Introduction: Sphenoid sinus is located in the body of sphenoid, closed with a thin plate of bone tissue that separates it from the important structures such as the optic nerve, optic chiasm, cavernous sinus, pituitary gland, and internal carotid artery. It is divided by one or more vertical septa that are often asymmetric. Because of its location and the relationships with important neurovascular and glandular structures, sphenoid sinus represents a great diagnostic and therapeutic challenge.

Aim: The aim of this study was to assess the septation of the sphenoid sinus and relationship between the number and position of septa and internal carotid artery in the adult BH population.

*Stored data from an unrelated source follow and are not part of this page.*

(** * qtmips_cli: command-line configuration front end

    Shallow embedding of [qtmips_cli/main.cpp] (QtMips, MIPS simulator CLI):
    the option-string parsers [configure_cache], [configure_machine],
    [configure_tracer], [configure_reporter] and the memory pre-loader
    [load_ranges], together with the Qt and libstdc++ string primitives they
    call.

    Conventions of the model
    - text is 8-bit: a [QString] / [std::string] is a [string] of [ascii];
      the character classes are the ASCII ones;
    - [int] is 32 bits, [long] 64 bits (LP64), [unsigned], [std::uint32_t]
      are 32 bits, [unsigned long] is 64 bits;
    - [exit(1)] after a diagnostic and an uncaught C++ exception are the two
      abnormal outcomes of a run; the state reached at that point is kept;
    - Machine, Tracer, Reporter and the memory are outside this file of the
      program: a call into them is recorded in a log, in call order. *)

From Stdlib Require Import ZArith String Ascii List Bool Lia.
Import ListNotations.

Local Open Scope string_scope.
Local Open Scope Z_scope.

(** ** Machine integers *)

Definition UINT32_MOD : Z := 2 ^ 32.
Definition INT_MIN : Z := - 2 ^ 31.
Definition INT_MAX : Z := 2 ^ 31 - 1.
Definition LONG_MIN : Z := - 2 ^ 63.
Definition LONG_MAX : Z := 2 ^ 63 - 1.
Definition ULONG_MAX : Z := 2 ^ 64 - 1.
Definition ULONG_MOD : Z := 2 ^ 64.

(** Conversion of any integer value to [std::uint32_t] / [unsigned]. *)
Definition to_uint32 (v : Z) : Z := v mod UINT32_MOD.

(** ** Characters *)

Definition code (c : ascii) : Z := Z.of_N (N_of_ascii c).

Definition is_digit (c : ascii) : bool := (48 <=? code c) && (code c <=? 57).

(** [isspace] in the C locale, [QChar::isSpace] on ASCII. *)
Definition is_space (c : ascii) : bool :=
  ((9 <=? code c) && (code c <=? 13)) || (code c =? 32).

Definition is_upper (c : ascii) : bool := (65 <=? code c) && (code c <=? 90).
Definition is_lower (c : ascii) : bool := (97 <=? code c) && (code c <=? 122).

Definition tolower (c : ascii) : ascii :=
  if is_upper c then ascii_of_N (Z.to_N (code c + 32)) else c.

(** Value of a digit in bases up to 36, as [strtol] reads it. *)
Definition digit_value (c : ascii) : option Z :=
  if is_digit c then Some (code c - 48)
  else if is_lower c then Some (code c - 97 + 10)
  else if is_upper c then Some (code c - 65 + 10)
  else None.

Definition digit_in (base : Z) (c : ascii) : option Z :=
  match digit_value c with
  | Some d => if d <? base then Some d else None
  | None => None
  end.

(** ** Number scanning ([strtol] family) *)

Module Scan.

(** Result of scanning the subject sequence: sign, magnitude, and the
    number of characters consumed (white space, sign and prefix included). *)
Record t : Type := mk { neg : bool; mag : Z; used : nat }.

(** Longest run of digits of [base], accumulated from [acc]; the count of
    digits read and the value. *)
Fixpoint digits (base : Z) (s : string) (acc : Z) (n : nat) : Z * nat :=
  match s with
  | String c s' =>
      match digit_in base c with
      | Some d => digits base s' (acc * base + d) (S n)
      | None => (acc, n)
      end
  | EmptyString => (acc, n)
  end.

Fixpoint skip_space (s : string) (n : nat) : string * nat :=
  match s with
  | String c s' => if is_space c then skip_space s' (S n) else (s, n)
  | EmptyString => (s, n)
  end.

Definition sign (s : string) (n : nat) : bool * string * nat :=
  match s with
  | String "-" s' => (true, s', S n)
  | String "+" s' => (false, s', S n)
  | _ => (false, s, n)
  end.

(** Base 0: [0x]/[0X] followed by a hexadecimal digit selects base 16, a
    leading [0] base 8, anything else base 10.  Returns the base and what
    is left after the prefix. *)
Definition detect (base : Z) (s : string) (n : nat) : Z * string * nat :=
  if base =? 0 then
    match s with
    | String "0" (String x (String h s')) =>
        if ((x =? "x") || (x =? "X"))%char then
          match digit_in 16 h with
          | Some _ => (16, String h s', S (S n))
          | None => (8, s, n)
          end
        else (8, s, n)
    | String "0" _ => (8, s, n)
    | _ => (10, s, n)
    end
  else (base, s, n).

(** The scan itself; [None] when no digit could be read (no conversion). *)
Definition number (base : Z) (s : string) : option t :=
  let '(s1, n1) := skip_space s 0 in
  let '(sg, s2, n2) := sign s1 n1 in
  let '(b, s3, n3) := detect base s2 n2 in
  let '(v, k) := digits b s3 0 0 in
  match k with
  | O => None
  | _ => Some (mk sg v (n3 + k))
  end.

End Scan.

(** ** libstdc++ strings *)

Module Std.

Inductive exn : Type := invalid_argument | out_of_range.

Definition in_set (set : string) (c : ascii) : bool :=
  existsb (Ascii.eqb c) (list_ascii_of_string set).

(** [s.find_first_not_of(set)]; [None] is [npos]. *)
Fixpoint find_first_not_of (set : string) (s : string) : option nat :=
  match s with
  | EmptyString => None
  | String c s' =>
      if in_set set c then option_map S (find_first_not_of set s')
      else Some O
  end.

(** [s.find_last_not_of(set)]; [None] is [npos]. *)
Fixpoint find_last_not_of (set : string) (s : string) : option nat :=
  match s with
  | EmptyString => None
  | String c s' =>
      match find_last_not_of set s' with
      | Some i => Some (S i)
      | None => if in_set set c then None else Some O
      end
  end.

Fixpoint drop (n : nat) (s : string) : string :=
  match n, s with
  | O, _ => s
  | S n', String _ s' => drop n' s'
  | S _, EmptyString => EmptyString
  end.

Fixpoint take (n : nat) (s : string) : string :=
  match n, s with
  | S n', String c s' => String c (take n' s')
  | _, _ => EmptyString
  end.

(** [s.substr(pos, n)] and [s.substr(pos)], for [pos <= s.size()]. *)
Definition substr (s : string) (pos n : nat) : string := take n (drop pos s).
Definition substr_from (s : string) (pos : nat) : string := drop pos s.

Participants and Methods: A retrospective study of the CT analysis of the paranasal sinuses in 200 patients (104 male, 96 female) were performed using Siemens Somatom Art with the following parameters: 130 mAs: 120 kV, Slice: 3 mm. For the coronal scan, patients were placed in supine position with their chin hyper extended and scan plane angled such that it was as perpendicular to the hard palate. Scanning was completed from the anterior frontal sinus to the sphenoid sinus. Axial scans were performed from the maxillary sinus floor to the level of the frontal sinus roof, in a plane parallel with the hard palate. Since the aim of this study was to evaluate anatomical variations of sphenoid sinus septation, only patients with no diseases within sphenoid sinus were included.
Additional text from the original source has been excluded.